Lemma Start_routines order ch s :
  ∃ new, routines (Start order ch s) = routines s ++ new ∧ Forall (λ r, r_stop r = ch ∧ r_ended r = false) new ∧
    (shuttingDown (fac s) = true → new = []) ∧
    informers (fac (Start order ch s)) = informers (fac s) ∧ pool (Start order ch s) = pool s ∧
    shuttingDown (fac (Start order ch s)) = shuttingDown (fac s).
Proof.
  unfold Start. destruct (shuttingDown (fac s)) eqn:Hsd; [exists []; by rewrite app_nil_r|].
  assert (Hgen : ∃ new, routines (foldl (Start_one ch) s order) = routines s ++ new ∧
    Forall (λ r, r_stop r = ch ∧ r_ended r = false) new ∧
    informers (fac (foldl (Start_one ch) s order)) = informers (fac s) ∧
    pool (foldl (Start_one ch) s order) = pool s ∧
    shuttingDown (fac (foldl (Start_one ch) s order)) = shuttingDown (fac s)); [|naive_solver].
  clear Hsd. revert s. induction order as [|p order IH]; intros s; [exists []; by rewrite app_nil_r|]. cbn [foldl].
  destruct (Start_one_same ch s p) as [Hi Hsd]. destruct (Start_one_routines ch s p) as (new & Hr & Hnew & Hp).
  destruct (IH (Start_one ch s p)) as (new' & Hr' & Hnew' & Hi' & Hp' & Hsd').
  exists (new ++ new'). rewrite Hr', Hr, Hi', Hi, Hp', Hp, Hsd', Hsd, app_assoc. split_and!; try done. by apply Forall_app.
Qed.

Lemma step_grows s s' : inv s → step s (Done s') →
  informers (fac s) ⊆ informers (fac s') ∧ pool s `prefix_of` pool s' ∧
  (shuttingDown (fac s) = true → shuttingDown (fac s') = true ∧ r_informer <$> routines s' = r_informer <$> routines s) ∧
  (∀ k, shutdowns s !! k = Some true → shutdowns s' !! k = Some true).
Proof.
  intros Hs Hst. inversion Hst as [? ty newFunc Hnew|? order ch Hord|? ch|? j r Hj Hr Hch|?|? k s1 Hk Hret]; subst.
  - unfold InformerFor. destruct (informers (fac s) !! ty) eqn:Hty; [done|]. simpl.
    split; [by apply insert_subseteq|]. split; [by eexists|]. done.
  - destruct (Start_routines order ch s) as (new & Hr & _ & Hno & Hi & Hp & Hsd). rewrite Hi, Hp, Hsd, Hr.
    split_and!; try done.
    + intros Htrue. by rewrite (Hno Htrue), app_nil_r.
    + unfold Start. destruct (shuttingDown (fac s)) eqn:Hs'; [done|]. intros k.
      destruct (shutdowns s) eqn:Hsh; [done|]. by rewrite (inv_shutdown _ Hs) in Hs' by by rewrite Hsh.
  - done.
  - match goal with He : end_routine _ _ = _ |- _ => rename He into Hend end.
    unfold end_routine in Hend. rewrite Hj in Hend. case_decide; simplify_eq/=. split_and!; try done. intros Ht. split; [done|].
    rewrite list_fmap_insert. apply list_insert_id. by rewrite list_lookup_fmap, Hj.
  - split_and!; try done. intros k Hk. simpl. rewrite lookup_app_l; [done|]. by eapply lookup_lt_Some.
  - unfold Shutdown_return in Hret. case_decide; simplify_eq/=. split_and!; try done. intros k' Hk'.
    destruct (decide (k = k')) as [->|]; [congruence|by rewrite list_lookup_insert_ne].
Qed.

Lemma steps_grow s s' : inv s → steps s s' →
  informers (fac s) ⊆ informers (fac s') ∧ pool s `prefix_of` pool s' ∧
  (shuttingDown (fac s) = true → shuttingDown (fac s') = true ∧ r_informer <$> routines s' = r_informer <$> routines s) ∧
  (∀ k, shutdowns s !! k = Some true → shutdowns s' !! k = Some true).
Proof.
  intros Hs Hsteps. induction Hsteps as [|s s1 s2 Hst Hsteps IH]; [done|].
  destruct (step_inv _ _ Hs Hst) as (s' & [= <-] & Hs1).
  destruct (step_grows _ _ Hs Hst) as (Hi & Hp & Hsd & Hk), (IH Hs1) as (Hi' & Hp' & Hsd' & Hk').
  split_and!; [by etrans|by etrans| |by auto]. intros Ht. destruct (Hsd Ht) as [Ht' Hr], (Hsd' (proj1 (Hsd Ht))) as [Ht'' Hr'].
  split; [done|]. by rewrite Hr'.
Qed.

__Your goal__.
Search the entries above for the string "Hend", and report each line where it occurs.

__Expected answer__.
  - match goal with He : end_routine _ _ = _ |- _ => rename He into Hend end.
    unfold end_routine in Hend. rewrite Hj in Hend. case_decide; simplify_eq/=. split_and!; try done. intros Ht. split; [done|].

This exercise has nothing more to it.